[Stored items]
=== Begin Enclosure ===

(** * Admin API engine of librdkafka (src/rdkafka_admin.c)

    A shallow embedding of the admin worker, the admin options, the five
    response parsers, the ConfigEntry / ConfigResource accessors and the
    BROKER-resource pre-flight of rdkafka_admin.c, followed by the
    properties of the engine's specification that are checked against it.

    C data is modelled as follows.
    - [int], [int8_t], [int16_t], [int32_t], [long] and enum values are [Z];
      a cast between widths is written out ([to_int32], [to_unsigned]).
    - A [char *] is a [string] (the bytes before the terminating NUL of the
      buffer); [strcmp] and [strlen] stop at an embedded NUL as in C.
    - A nullable pointer is an [option].
    - A protocol string ([rd_kafkap_str_t]) is an [option string]: [None] is
      the null string (length -1).
    - A reply buffer is the sequence of values that the buffer reader
      yields, with every declared element count kept next to the elements
      that follow it. *)

From Stdlib Require Import ZArith String Ascii Bool Lia.
From Stdlib Require Import DecimalString DecimalN DecimalPos DecimalFacts.
From stdpp Require Import base option list.

Local Open Scope string_scope.
Local Open Scope list_scope.
Local Open Scope Z_scope.

(* ===================================================================== *)
(** ** Error codes and limits *)
(* ===================================================================== *)

Definition rd_kafka_resp_err_t := Z.
(* ===== verification/Prelude.v ===== *)
(** * hev-socks5-tunnel: verification library

    The C program of this repository is [src/hev-socks5-tunnel]: it takes the
    IP packets of a TUN device, terminates their TCP and UDP flows in lwIP,
    and relays each flow through a SOCKS5 server.  The files below model its
    own code, [src/hev-socks5-tunnel/src] (named [src/...] from here on).

    ** How the program works

    A thread calls [hev_socks5_tunnel_init], [_run] and [_fini].  While it
    runs, the tasks of one cooperative scheduler share it: one moves packets
    between the device and lwIP, one drives lwIP's timers, one waits for the
    stop event, and every TCP or UDP flow has a session with its own task.
    lwIP calls back on an accepted connection, a datagram, acknowledged bytes;
    a session connects to the SOCKS5 server, does the handshake as a client
    and relays.  The newest sessions push out the least recently used ones.
    DNS queries may be answered with fake addresses that a later flow maps
    back to the name.  Any thread may ask the tunnel to stop; in the Android
    library the requests come from Java threads.

    ** Files and sources

    Foundations
    - [Prelude]: machine integers, the state monad [M] whose [None] is
      undefined behaviour, the closure of a step relation, lists.
    - [Buffer]: memory addressed by offset; [IO]: programs that call the
      system, as trees of calls, with weakest preconditions ([wp]) over every
      answer of the system, and the ledger of descriptors ([fds_after]);
      [Ledger]: the ledger of all handles ([held_after], [balanced]).
    - [Interfaces]: the classes [LinkedList] and [SearchTree].  The clients of
      the pointer structures are proved against them.

    Data structures
    - [RingBuffer]: [src/misc/hev-ring-buffer.{c,h}].
    - [DList]: [src/misc/hev-list.{c,h}], an instance of [LinkedList].
    - [RBTree] (program), [RBSpec] (zippers and rebalancing), [RBHeap]
      (symbolic execution), [RBInsert], [RBErase], [RBMap] (what clients see,
      an instance of [SearchTree]): [src/core/src/hev-rbtree.{c,h}].

    SOCKS5
    - [Addr]: the addresses of [src/core/src/hev-socks5-misc.c];
      [Socks5]: [hev-socks5.c], the settings and the socket function.
    - [Auth]: [hev-socks5-user.c] and [hev-socks5-authenticator.c].
    - [Client], [ClientProps]: [hev-socks5-client.c], [-tcp.c], [-udp.c].
    - [Server], [ServerProps]: [hev-socks5-server.c].
    - [Udp], [UdpProps]: [hev-socks5-udp.c].
    - [Net]: two programs on the ends of a byte stream, in every interleaving;
      [Interop]: a client and a server of this program on one connection;
      [Accord]: the same without the assumption that the handshakes succeed;
      [Datagrams]: a UDP session and the relay of a server.

    The tunnel
    - [MappedDNS], [DNSHandle], [DNSProps]: [src/hev-mapped-dns.c].
    - [Config], [ConfigProps], [ConfigDoc]: [src/hev-config.c].
    - [Utils], [UtilsProps]: the conversions of [src/misc/hev-utils.c].
    - [SessionTcp], [SessionTcpProps]: [src/hev-socks5-session-tcp.c], its
      parts between two yields and the relation that interleaves them with
      lwIP; [SessionTcpRun], [SessionTcpRunProps]: the program of its task,
      which the relation covers.
    - [SessionUdp], [SessionUdpProps]: [src/hev-socks5-session-udp.c], its
      frames and the callback of lwIP; [SessionUdpRun], [SessionUdpRunProps],
      [SessionUdpQueue]: the program of its task, its descriptors and its queue.
    - [Session], [SessionProps]: [src/hev-socks5-session.c] and the task of a
      session.
    - [Sync], [SyncProps]: starting and stopping, and [Jni], [JniProps]: the
      native interface, [src/hev-jni.c] and [src/hev-main.c].
    - [Tunnel], [TunnelProps]: the session set and the callbacks;
      [Packets], [PacketsProps]: the task that gives packets to lwIP, the
      output of lwIP and the counters, over the class [HevTunnelIO] of
      [src/hev-tunnel.h]; [Lifecycle], [LifecycleProps]: initialisation and
      finalisation over the class [HevTunnel]: all of
      [src/hev-socks5-tunnel.c], with [src/misc/hev-exec.c] and
      [src/misc/hev-logger.c].
    - [Device], [DeviceProps]: the devices [src/hev-tunnel-{linux,freebsd,
      netbsd,macos}.c], instances of [HevTunnel] and of its laws;
      [Windows], [WindowsProps]: [src/hev-tunnel-windows.c] and
      [src/misc/hev-wintun.c].
    - [Main], [MainProps]: [src/hev-main.c], [hev-socks5-logger.c], and the
      daemon and the limit of descriptors in [src/misc/hev-utils.c].

    A definition has the name of the function it models; a part of a function
    that is a definition of its own, so that a loop or a critical section can
    be reasoned about, is named after what it does.

    ** Styles of model

    Code on pointers ([RBTree], [DList], [MappedDNS], [Auth], [Tunnel]) is
    explicit state passing in [M] over stores keyed by address; its theorems
    show that no load goes wrong.  Code that talks to the system ([Addr],
    [Client], [Server], [Udp], [Session], [SessionTcpRun], [SessionUdpRun],
    [Device], [Lifecycle], [Main]) is a program of [IO];
    theorems quantify over every answer the documentation of a call allows
    ([IO.valid]); a program that goes wrong has theorems that say behind which
    calls ([IO.wpu]).  Code that other tasks or threads interrupt ([SessionTcp],
    [Sync], [Jni], the histories of [Tunnel]) is a step
    relation, one step per atomic operation or per stretch between two
    yields, and its theorems are invariants of every reachable state.  The
    virtual methods of the object system are type classes: [Socks5Object],
    [Socks5Client], [Socks5UDP], [Socks5Session]; the systems the program is
    built for are instances of [HevTunnel] and [HevTunnelIO], whose laws are
    all that the tunnel is proved against.

    ** What the theorems show

    - Structures: the ring buffer is a bounded queue with bytes in flight (C1,
      C2); list and tree operations keep their invariants and do what they
      say (C3 to C6); the DNS table refines a bounded least-recently-used map,
      an address it gave out stays valid while fewer other names than it holds
      are used, and its handler is memory safe and invertible (C8 to C11); the
      authenticator refines a finite map (C12).
    - Protocol: addresses round trip (C14, C29), but for names of 256 bytes
      and more; client and server handshakes are safe against any peer, that
      of a UDP client while there is memory, and succeed only after a proper
      conversation (C16, C18); every socket is closed exactly once (C7, C17,
      C19); the datagrams that lwIP gives to a session are those the server
      sends to their destinations, when they fit its buffers, and receiving is
      memory safe and decodes exactly the complete frames (C20, C21; the
      framing alone is [UdpProps.udp_tcp_round_trip]); a client and a server of this program come to
      the same verdict, success or refusal, in every interleaving, each of
      which ends (C15), and a flow that lwIP accepts reaches the destination
      it asks for (C30).
    - Configuration: strings stay terminated, loading does not depend on what
      was loaded before, sizes are bounded from above, settings round trip (C23
      to C26).
    - Sessions: both directions of a TCP session are first in, first out with
      the window accounted for (C27), which holds of every run of its task's
      program, whatever lwIP calls while it waits (C22); the program of a UDP
      session relays what it accepts once and in order through a bounded
      queue, and goes wrong only on a message that the server cut short or a
      long name that a callback reads past (C31); the session set refines a
      list in the order of last activity (C37) and the stop event reaches
      every session (C38).
    - Starting and stopping: no stop call writes to a closed descriptor and a
      request that is left ends the run in every fair execution (C33, C34);
      the native calls refine this protocol (C35); a run of the program gives
      every handle back, but a pcb that [tcp_listen] refused, on every device
      with the laws (C39), and the first one on Windows (C32).
    - Device: for which prefixes the masks are right, wrong and undefined
      (C13); packets pass unchanged, once and in order (C28).
    - What goes wrong: C36 and C40 exhibit reachable states in which the code
      does not do what it means to, and so do [UdpProps.udp_truncated_frame],
      [UtilsProps.mapped_dns_foreign_address], [SessionTcpProps.tcp_write_gap],
      [SessionUdpQueue.udp_short_datagram], [WindowsProps.device_faults],
      [SessionUdpQueue.udp_fragments_lost] (only the first pbuf of a datagram
      is sent), [UtilsProps.long_name_overread], [ClientProps.udp_request_null],
      [DeviceProps.ipv6_prefix_overrun] and [ConfigProps.small_sizes_load].
      The destructor of a UDP session relies on a mutex for which it never
      waits ([SessionUdpQueue.udp_destructor_race]): no task of the program
      yields while it holds it.

    ** Fuel

    Loops over the tree take the number of nodes of the store plus one
    ([rb_fuel], [tr_fuel]) and are shown never to run out, by the height of a
    red-black tree; the loops that destroy or walk a list take its length plus
    one; [skip_name] takes the length of the packet.  A relay that may run
    forever ([Udp.splice_loop], [SessionUdpRun.session_udp_loop],
    [SessionTcpRun.tcp_splice_loop]), the task that
    reads packets ([Packets.lwip_io_loop]) and the read of Windows return [None]
    when its fuel is spent, which means that it is still running; its theorems
    hold for every fuel and say what holds then.

    ** Not modelled

    - lwIP, the YAML parser, hev-task-system and wintun (vendored under
      [third-part]): their calls are events, callbacks or the arguments of
      the definitions; of lwIP only [pbuf_free_header] is translated, because
      the queue of a TCP session lives through it.
    - The text of log lines and messages; the process that [hev_exec_run]
      forks; the paths of the log and pid files.
    - [lwip_timer_task_entry], which calls the timers of lwIP only; the Java
      side of [hev-jni.c] ([JNI_OnLoad], [native_get_stats]).
    - The sessions run beside each other only through [Tunnel]'s handlers and
      the callbacks at the waits of [SessionTcpRun] and [SessionUdpRun]: there
      is no single system of all tasks.
    - The app in Kotlin, the Go libraries and the desktop program of the
      repository, which are not C.

    ** Left open

    The session set and the session tasks in one system; the handshakes of
    the UDP commands between two programs. *)

From stdpp Require Export base tactics numbers list gmap.
#[global] Open Scope Z_scope.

=== End Enclosure ===

TASK STATEMENT: Make a copy of each line in the records that has the word "core".

SOLUTION BELOW:
      an instance of [SearchTree]): [src/core/src/hev-rbtree.{c,h}].
    - [Addr]: the addresses of [src/core/src/hev-socks5-misc.c];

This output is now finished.